> [INSTRUCTIONS FOR THE TASK]:
Starting at the top of the entries below, print each line exactly until the line with "- the interface" has been printed too.

MATERIAL SUPPLIED Start Marker

(* ===== verification/Json.v ===== *)
(** * JSON values, JavaScript property access, and the [Patient] interface

    [fetchPatients] stores whatever [res.json()] returns (a JSON value) in
    React state without checking it against the TypeScript interface
    [Patient] (PatientRecords.tsx, lines 10-18); the filter and the render
    then read its properties.  This file models
    - the JSON values of [JSON.parse] ([json]; numbers are integers), and
      the conversion of the body's numeric literals to doubles
      ([parse_numbers], by [round_double] of JsNumber.v);
    - JavaScript values reachable from them ([jsval]: a JSON value or
      [undefined]) and the exceptions the code can raise ([js_error]);
    - property access [v.k] ([get_prop]), the method calls
      [v.toLowerCase()] and [v.toString()], and the abstract operation
      [ToString] used by template literals;
    - the interface [Patient] as a record, with the JSON encoding the backend
      sends ([encode_patient]) and the type check it implies
      ([decode_patient]). *)

From stdpp Require Import base list strings.
From Stdlib Require Import ZArith Ascii String.
From S2P Require Import Prelude JsNumber JsString JsToString.
Import JsNumber JsString JsToString.

Local Open Scope stdpp_scope.

Module Json.

(** ** Values *)

#[warnings="-register-all"]
Inductive json : Type :=
| JNull
| JBool (b : bool)
| JNum (n : Z)
| JStr (s : string)
| JArr (l : list json)
| JObj (fields : list (string * json)).

(** A JavaScript value read from a parsed JSON document. *)
Inductive jsval : Type :=
| Undefined
| Val (v : json).

(** The exceptions of the modelled code. *)
Inductive js_error : Type :=
| ReadOfNullish (prop : string)  (** TypeError: Cannot read properties of undefined/null *)
| NotAFunction (meth : string)   (** TypeError: v.meth is not a function *)
| NoPrimitive                    (** TypeError: Cannot convert object to primitive value *)
| InvalidChild.                  (** React: Objects are not valid as a React child *)

Abbreviation throws := (result js_error).

(** ** Property access *)

(** [JSON.parse] keeps the last of duplicate keys. *)
Definition get_field (k : string) (fs : list (string * json)) : jsval :=
  fold_left (fun acc kv => if String.eqb k kv.1 then Val kv.2 else acc) fs Undefined.

(** [v.k] for a key [k] that is not a property of the built-in prototypes
    (all the keys the code reads: [patient_id], [patient_name], ...). *)
Definition get_prop (v : jsval) (k : string) : throws jsval :=
  match v with
  | Undefined | Val JNull => Err (ReadOfNullish k)
  | Val (JObj fs) => Ok (get_field k fs)
  | Val _ => Ok Undefined
  end.

(** [v.toLowerCase()] *)
Definition call_toLowerCase (v : jsval) : throws string :=
  match v with
  | Undefined | Val JNull => Err (ReadOfNullish "toLowerCase")
  | Val (JStr s) => Ok (toLowerCase s)
  | Val _ => Err (NotAFunction "toLowerCase")
  end.

(** An own property of a JSON object shadows a method of
    [Object.prototype]; JSON values are never callable. *)
Definition shadowed (m : string) (fs : list (string * json)) : bool :=
  match get_field m fs with Undefined => false | Val _ => true end.

(** The abstract operation [ToString] on a JSON value; on an array it is
    [Array.prototype.join(",")], which prints [null] elements as "". *)
Fixpoint js_ToString (j : json) : throws string :=
  match j with
  | JNull => Ok "null"
  | JBool b => Ok (if b then "true" else "false")
  | JNum n => Ok (number_toString n)
  | JStr s => Ok s
  | JArr l =>
      (fix join (l : list json) : throws string :=
         match l with
         | [] => Ok ""
         | e :: l' =>
             rbind (match e with JNull => Ok "" | _ => js_ToString e end) (fun s =>
             match l' with
             | [] => Ok s
             | _ => rmap (fun r => s +:+ "," +:+ r) (join l')
             end)
         end) l
  | JObj fs => if shadowed "toString" fs then Err NoPrimitive else Ok "[object Object]"
  end.

(** [v.toString()] *)
Definition call_toString (v : jsval) : throws string :=
  match v with
  | Undefined | Val JNull => Err (ReadOfNullish "toString")
  | Val (JObj fs) => if shadowed "toString" fs then Err (NotAFunction "toString")
                     else Ok "[object Object]"
  | Val j => js_ToString j
  end.

(** A template literal [`...${v}...`] *)
Definition template_ToString (v : jsval) : throws string :=
  match v with
  | Undefined => Ok "undefined"
  | Val j => js_ToString j
  end.

(** ** The interface [Patient] *)

Record Patient : Type := mkPatient {
  patient_id : Z;
  patient_name : string;
  age : Z;
  gender : string;
  diagnosis : string;
  admission_date : string;
  bed_id : option Z
}.

#[global] Instance Patient_eq_dec : EqDecision Patient.
Proof. solve_decision. Defined.

(** The backend's row, as [GET /api/patients] sends it. *)
Definition encode_patient (p : Patient) : json :=
  JObj [("patient_id", JNum (patient_id p));
        ("patient_name", JStr (patient_name p));
        ("age", JNum (age p));
        ("gender", JStr (gender p));
        ("diagnosis", JStr (diagnosis p));
        ("admission_date", JStr (admission_date p));
        ("bed_id", match bed_id p with Some b => JNum b | None => JNull end)].

Definition as_num (v : jsval) : option Z :=
  match v with Val (JNum n) => Some n | _ => None end.
Definition as_str (v : jsval) : option string :=
  match v with Val (JStr s) => Some s | _ => None end.
Definition as_num_or_null (v : jsval) : option (option Z) :=
  match v with Val (JNum n) => Some (Some n) | Val JNull => Some None | _ => None end.

(** The type check the interface states (and the code never performs). *)
Definition decode_patient (j : json) : option Patient :=
  match j with
  | JObj fs =>
      id ← as_num (get_field "patient_id" fs) ;
      nm ← as_str (get_field "patient_name" fs) ;
      ag ← as_num (get_field "age" fs) ;
      gd ← as_str (get_field "gender" fs) ;
      dg ← as_str (get_field "diagnosis" fs) ;
      ad ← as_str (get_field "admission_date" fs) ;
      bd ← as_num_or_null (get_field "bed_id" fs) ;
      Some (mkPatient id nm ag gd dg ad bd)
  | _ => None
  end.

Definition encode_patients (ps : list Patient) : json := JArr (map encode_patient ps).

Definition decode_patients (j : json) : option (list Patient) :=
  match j with
  | JArr l => mapM decode_patient l
  | _ => None
  end.

(** ** The numbers [res.json()] reads *)

(** [JSON.parse] turns each numeric literal of the body into the nearest
    double (line 29); the rest of the value is kept as written. *)
Fixpoint parse_numbers (j : json) : json :=
  match j with
  | JNum n => JNum (round_double n)
  | JArr l => JArr (map parse_numbers l)
  | JObj fs => JObj (map (fun kv => (kv.1, parse_numbers kv.2)) fs)
  | _ => j
  end.

(** The record the page reads from a row of the backend. *)
Definition round_patient (p : Patient) : Patient :=
  mkPatient (round_double (patient_id p)) (patient_name p) (round_double (age p))
    (gender p) (diagnosis p) (admission_date p) (round_double <$> bed_id p).

(** A record whose numbers [JSON.parse] reads exactly. *)
Definition safe_int (n : Z) : bool := (Z.abs n <=? max_exact)%Z.

Definition safe_patient (p : Patient) : bool :=
  safe_int (patient_id p) && safe_int (age p) &&
  match bed_id p with Some b => safe_int b | None => true end.

(** ** Lemmas *)

Section PatientFields.
Variable p : Patient.

Lemma get_prop_patient_id :
  get_prop (Val (encode_patient p)) "patient_id" = Ok (Val (JNum (patient_id p))).
Proof. reflexivity. Qed.

Lemma get_prop_patient_name :
  get_prop (Val (encode_patient p)) "patient_name" = Ok (Val (JStr (patient_name p))).
Proof. reflexivity. Qed.

Lemma get_prop_diagnosis :
  get_prop (Val (encode_patient p)) "diagnosis" = Ok (Val (JStr (diagnosis p))).
Proof. reflexivity. Qed.

Lemma get_prop_gender :
  get_prop (Val (encode_patient p)) "gender" = Ok (Val (JStr (gender p))).
Proof. reflexivity. Qed.

Lemma get_prop_age :
  get_prop (Val (encode_patient p)) "age" = Ok (Val (JNum (age p))).
Proof. reflexivity. Qed.

Lemma get_prop_admission_date :
  get_prop (Val (encode_patient p)) "admission_date" = Ok (Val (JStr (admission_date p))).
Proof. reflexivity. Qed.

Lemma get_prop_bed_id :
  get_prop (Val (encode_patient p)) "bed_id" =
  Ok (Val (match bed_id p with Some b => JNum b | None => JNull end)).
Proof. reflexivity. Qed.
End PatientFields.

#[export] Hint Rewrite get_prop_patient_id get_prop_patient_name get_prop_diagnosis
  get_prop_gender get_prop_age get_prop_admission_date get_prop_bed_id : dd_rw.

Lemma call_toString_num n : call_toString (Val (JNum n)) = Ok (number_toString n).
Proof. reflexivity. Qed.

Lemma call_toLowerCase_str s : call_toLowerCase (Val (JStr s)) = Ok (toLowerCase s).
Proof. reflexivity. Qed.

#[export] Hint Rewrite call_toString_num call_toLowerCase_str : dd_rw.

Lemma decode_encode p : decode_patient (encode_patient p) = Some p.
Proof. by destruct p as [? ? ? ? ? ? [b|]]. Qed.

Lemma decode_encode_patients ps : decode_patients (encode_patients ps) = Some ps.
Proof.
  unfold decode_patients, encode_patients.
  induction ps as [|p ps IH]; [done|]. cbn [map mapM].
  by rewrite decode_encode, IH.
Qed.

Lemma parse_encode_patient p :
  parse_numbers (encode_patient p) = encode_patient (round_patient p).
Proof. by destruct p as [? ? ? ? ? ? [b|]]. Qed.

Lemma parse_encode_patients ps :
  parse_numbers (encode_patients ps) = encode_patients (map round_patient ps).
Proof.
  unfold encode_patients. cbn [parse_numbers]. f_equal. rewrite !map_map.
  apply map_ext, parse_encode_patient.
Qed.

Lemma safe_int_exact n : safe_int n = true -> round_double n = n.
Proof. intros H. apply round_double_exact_le. by apply Z.leb_le. Qed.

Lemma round_patient_safe p : safe_patient p = true -> round_patient p = p.
Proof.
  destruct p as [i nm a g d ad [b|]]; unfold safe_patient, round_patient; simpl;
    rewrite ?andb_true_iff; intros H; decompose [and] H; by rewrite !safe_int_exact.
Qed.

Lemma encode_patient_inj : Inj (=) (=) encode_patient.
Proof.
  intros p q H. apply (f_equal decode_patient) in H.
  rewrite !decode_encode in H. by injection H.
Qed.

Lemma as_num_Some v n : as_num v = Some n -> v = Val (JNum n).
Proof. destruct v as [|[]]; simpl; intros H; congruence. Qed.

Lemma as_str_Some v s : as_str v = Some s -> v = Val (JStr s).
Proof. destruct v as [|[]]; simpl; intros H; congruence. Qed.

Lemma as_num_or_null_Some v b :
  as_num_or_null v = Some b -> v = Val (match b with Some n => JNum n | None => JNull end).
Proof. destruct v as [|[]]; simpl; intros H; try discriminate; by injection H as <-. Qed.

(** What the type check establishes: an object whose seven fields have the
    declared types (in any order, with any further fields). *)
Lemma decode_patient_fields j p :
  decode_patient j = Some p ->
  exists fs, j = JObj fs /\
    get_field "patient_id" fs = Val (JNum (patient_id p)) /\
    get_field "patient_name" fs = Val (JStr (patient_name p)) /\
    get_field "age" fs = Val (JNum (age p)) /\
    get_field "gender" fs = Val (JStr (gender p)) /\
    get_field "diagnosis" fs = Val (JStr (diagnosis p)) /\
    get_field "admission_date" fs = Val (JStr (admission_date p)) /\
    get_field "bed_id" fs = Val (match bed_id p with Some b => JNum b | None => JNull end).
Proof.
  destruct j as [| | | | |fs]; simpl; try discriminate.
  destruct (as_num (get_field "patient_id" fs)) eqn:E1; simpl; [|discriminate].
  destruct (as_str (get_field "patient_name" fs)) eqn:E2; simpl; [|discriminate].
  destruct (as_num (get_field "age" fs)) eqn:E3; simpl; [|discriminate].
  destruct (as_str (get_field "gender" fs)) eqn:E4; simpl; [|discriminate].
  destruct (as_str (get_field "diagnosis" fs)) eqn:E5; simpl; [|discriminate].
  destruct (as_str (get_field "admission_date" fs)) eqn:E6; simpl; [|discriminate].
  destruct (as_num_or_null (get_field "bed_id" fs)) eqn:E7; simpl; [|discriminate].
  intros [= <-]. exists fs. simpl.
  apply as_num_Some in E1, E3. apply as_str_Some in E2, E4, E5, E6.
  apply as_num_or_null_Some in E7. auto 10.
Qed.

Lemma decode_patients_cons e l ps :
  decode_patients (JArr (e :: l)) = Some ps ->
  exists p ps', ps = p :: ps' /\ decode_patient e = Some p /\ decode_patients (JArr l) = Some ps'.
Proof.
  simpl. destruct (decode_patient e) as [p|]; simpl; [|discriminate].
  destruct (mapM decode_patient l) as [ps'|] eqn:E; simpl; [|discriminate].
  intros [= <-]. eauto.
Qed.

Lemma decode_patients_array j ps : decode_patients j = Some ps -> exists l, j = JArr l.
Proof. destruct j; simpl; try discriminate. eauto. Qed.

(** ** Properties *)

(** Round trip over the wire: a row the backend
    sends for a record whose numbers are integers of magnitude at most 2^53
    reaches the page as that record: [res.json()] reads its numbers exactly,
    and the parsed row passes the type check of [Patient] and decodes back
    to the record. *)
Lemma wire_patient_roundtrip p :
  safe_patient p = true -> decode_patient (parse_numbers (encode_patient p)) = Some p.
Proof. intros H. by rewrite parse_encode_patient, decode_encode, round_patient_safe. Qed.

(** Beyond 2^53 the page cannot tell rows apart: the rows with ids 2^53 and
    2^53 + 1 of an otherwise equal record reach it as the same record. *)
Example wire_ids_collide :
  decode_patient (parse_numbers (encode_patient
    (mkPatient (max_exact + 1) "Asha Rao" 34 "F" "Pneumonia" "2025-01-02" None))) =
  decode_patient (parse_numbers (encode_patient
    (mkPatient max_exact "Asha Rao" 34 "F" "Pneumonia" "2025-01-02" None))).
Proof. vm_compute. reflexivity. Qed.

End Json.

MATERIAL SUPPLIED End Marker

> [ANSWER TO THE PROBLEM]:
(* ===== verification/Json.v ===== *)
(** * JSON values, JavaScript property access, and the [Patient] interface

    [fetchPatients] stores whatever [res.json()] returns (a JSON value) in
    React state without checking it against the TypeScript interface
    [Patient] (PatientRecords.tsx, lines 10-18); the filter and the render
    then read its properties.  This file models
    - the JSON values of [JSON.parse] ([json]; numbers are integers), and
      the conversion of the body's numeric literals to doubles
      ([parse_numbers], by [round_double] of JsNumber.v);
    - JavaScript values reachable from them ([jsval]: a JSON value or
      [undefined]) and the exceptions the code can raise ([js_error]);
    - property access [v.k] ([get_prop]), the method calls
      [v.toLowerCase()] and [v.toString()], and the abstract operation
      [ToString] used by template literals;
    - the interface [Patient] as a record, with the JSON encoding the backend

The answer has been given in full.